JERICHO, Israel — Jericho claims to be the oldest city in the world, where Joshua is said to have made the walls come tumbling down and where King Herod the Great built his winter palaces.
In more recent times, Jericho was the winter seat of the Jerusalem and Amman aristocracy. Yet a globalized Palestinian elite coupled with a volatile political situation turned Jericho into a provincial has-been resort town. Efforts to reinvent the city in the 1990s foundered during the Second Intifada.
Now, after a long economic standstill, Jericho is shaking loose Israeli control and restarting tourism efforts.
"Jericho is the lowest city in the world, and it’s on the border crossing between Palestine and Jordan," said Mayor Hassan Saleh.
Saleh said the city was launching a "Jericho 10,000" campaign this year with the Palestinian Ministry of Tourism to celebrate the city’s long history.
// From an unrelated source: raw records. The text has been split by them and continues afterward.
(** *** A structure *)

Definition tells (t : Struct) : Prop := forall pos e indent b1 b2 s1 s2 r1 r2,
  numeric pos t = Some e -> Forall is_byte b1 -> Forall is_byte b2 ->
  dump_substructure t indent pos b1 = Ok s1 -> dump_substructure t indent pos b2 = Ok s2 ->
  s1 ++ r1 = s2 ++ r2 -> same_bytes b1 b2 pos e /\ (pos <= e)%nat /\ r1 = r2.

(** A number, and a structure within the structure. *)
Lemma field_tells f pos indent b1 b2 v1 v2 r1 r2 q :
  on_typeref tells f -> (pos + m_offset f = q)%nat -> Forall is_byte b1 -> Forall is_byte b2 ->
  print_field (fun t i o => dump_substructure t i o b1) f indent q b1 = Ok v1 ->
  print_field (fun t i o => dump_substructure t i o b2) f indent q b2 = Ok v2 ->
  v1 ++ 10 :: r1 = v2 ++ 10 :: r2 ->
  forall e, (match f with mkField _ _ _ f _ r _ => match f, r with
             | SUB, Some t => numeric q t
             | _, _ => k ← number_size f; Some (q + k)%nat end end) = Some e ->
  same_bytes b1 b2 q e /\ (q <= e)%nat /\ r1 = r2.
Proof.
  intros Hf Ho Hb1 Hb2 E1 E2 Ev e He. destruct f as [n o m f p r a]. simpl in *.
  destruct (number_size f) as [k|] eqn:Ek.
  - assert (He' : e = (q + k)%nat) by (destruct f; try discriminate Ek; simpl in He; congruence). subst e.
    assert (Hp : forall b, print_field (fun t i o => dump_substructure t i o b) (mkField n o m f p r a) indent q b
      = (v ← buf_int b q k; Ok (number_text f p v))).
    { intros b. rewrite <- (print_value_number f k p a q b Ek). destruct f; first [discriminate Ek|reflexivity]. }
    unfold print_field in Hp. rewrite Hp in E1, E2. apply outcome_bind_Ok in E1 as (x1 & E1 & [= <-]), E2 as (x2 & E2 & [= <-]).
    apply line_inj in Ev as [Ev ->]; [|apply number_text_inline..].
    pose proof (buf_int_range _ _ _ _ Hb1 E1) as R1. pose proof (buf_int_range _ _ _ _ Hb2 E2) as R2.
    pose proof (number_text_inj f k p x1 x2 Ek R1 R2 Ev) as ->.
    split; [by apply (buf_int_inj _ _ _ _ x2)|]. split; [lia|done].
  - assert (f = SUB) as -> by (destruct f; try discriminate Ek; try done; destruct r; discriminate He).
    destruct r as [t|]; [|discriminate He]. unfold on_typeref in Hf. simpl in Hf.
    apply outcome_bind_Ok in E1 as (s1 & E1 & [= <-]), E2 as (s2 & E2 & [= <-]). simpl in Ev.
    rewrite <- !app_assoc in Ev. injection Ev as Ev.
    destruct (Hf q e (S indent) b1 b2 s1 s2 _ _ He Hb1 Hb2 E1 E2 Ev) as (H1 & H2 & Er). split; [done|]. split; [done|].
    apply app_inv_head in Er. by injection Er.
Qed.

Lemma Ok_inj {A} (a b : A) : Ok a = Ok b -> a = b.
Proof. by intros [= ->]. Qed.

(** [numeric] on the first field. *)
Lemma numeric_cons sub pos n q f fs e :
  numeric_fields sub pos n q (f :: fs) = Some e ->
  (pos + m_offset f = q)%nat /\
  exists q', (match f with mkField _ _ _ f _ r _ => match f, r with
             | SUB, Some t => sub q t
             | _, _ => k ← number_size f; Some (q + k)%nat end end) = Some q' /\
    numeric_fields sub pos n q' fs = Some e.
Proof.
  destruct f as [nm o m f p r a]. cbn [numeric_fields m_offset].
  destruct (Nat.eqb_spec (pos + o) q) as [Hq|]; [|done]. cbn [negb]. intros H. split; [exact Hq|].
  destruct f; try destruct r as [t|]; cbn [number_size] in *; try discriminate H; try (eexists; split; [reflexivity|exact H]).
  destruct (sub q t) as [q'|]; [|discriminate H]. by exists q'.
Qed.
Russia is bankrolling a new museum, and the United States and Japan are funding solar energy projects. He hopes to double the city’s annual 1 million visitors. Moreover, he said, out-of-town Palestinians had been snapping up plots of land for second homes in five new housing developments.
"Jericho is special because it’s the only place in the West Bank that has enough land to expand," Saleh said.
To some extent, the efforts are already bearing fruit. In February, Jericho recorded 58,317 visitors, far above the previous two years. Part of that is because the Israeli army removed the main checkpoint to the city this June, which has been replaced by a Palestinian-manned station. The result is that Jericho is feeling the economic upswing that has spread across the West Bank, according to Palestinian economist Samir Abdullah.
"The tourist facilities dried up [in the Second Intifada]," Abdullah said. "Maybe this is the first winter that the touristic facilities in Jericho feel the demand. … You feel it also from the land prices. They are picking up all over the Jericho area."
Nowhere is the city’s unmet potential and hopeful future more evident than at the 10-year-old, 180-room Intercontinental Hotel, which rises imperiously at the city’s southern entrance. On an oven-hot afternoon in March, three hotel workers dangled their feet into a waterless children’s pool. Nearby, an adult’s pool was filled with water but was devoid of swimmers. A month later, during Easter, resort manager Yousef Salman said the hotel saw business boosted to its highest levels since the Second Intifada.
"April was excellent, we had 77 percent occupancy," he said. "Last year was 61 percent."
Salman says part of this is a general tourism boom in Israel. Pilgrims who cannot find rooms in Jerusalem go to Jericho. Without a major regional war, he hopes the trend will continue.
"The city is helping out tremendously," Salman added. "They are opening new roads, and security is top-top."
The Intercontinental is an important litmus test for Jericho’s plans.
When it opened in 2000, the hotel and its neighboring Oasis Casino were part of an effort to re-orient the local economy to outside tourists, including Israelis who couldn’t gamble at home. They were built to fill in a lacuna left behind when the Palestinian upper crust outgrew their old resort town.
Ali Qleibo, 52, grew up in Jerusalem’s Old City and remembers fondly the trips he took with his family, a branch of the prominent Nusseibehs.
"It used to be the thing to do — to walk in the afternoon and go to the restaurants and cafes along the main street, up to 1988," Qleibo said. "But [the old generation] died, and their children left."
Qleibo bucked the trend and bought a pink cottage surrounded by lemon and orange trees, where he could host sunny meals outside. But during the Second Intifada, the Israeli security measures isolated Jericho. Qleibo, who writes, paints and teaches for a living, found himself trekking four kilometers just to tend his garden.
Today, even with the improved access to Jericho, the lifestyle of urban "gentleman-farmers," is on the wane, Qleibo said. Central heating in Jerusalem lessened Jericho’s cache. The main restaurant avenue, Muntazahat Street, is lined with empty or shuttered eateries. On a January afternoon, Qleibo’s daughter Aida showed off pictures from a recent ski trip in France. It’s a sharp cosmopolitan contrast to Jericho’s dusty roads, where old men pedal ancient bicycles and greengrocers use metal weights to sell giant banana stalks.
Mayor Salah also acknowledges that tastes have changed.
"People are visiting the cable car, [Elijah’s Spring], swimming pools and the Spanish park," he said. "We have to change our methods and facilities."
Yet Abdullah, the economist, said that Jericho’s current status — nearly empty in winter — is actually the anomaly.
"Jericho in the 1970s was always a place where you could find people from outside the city," he said. "The city would double its citizens in the winter all the time, and on the weekends you would find that Jericho would have more than 5 times its visitors. So this [revitalization] would bring Jericho back to its original look actually."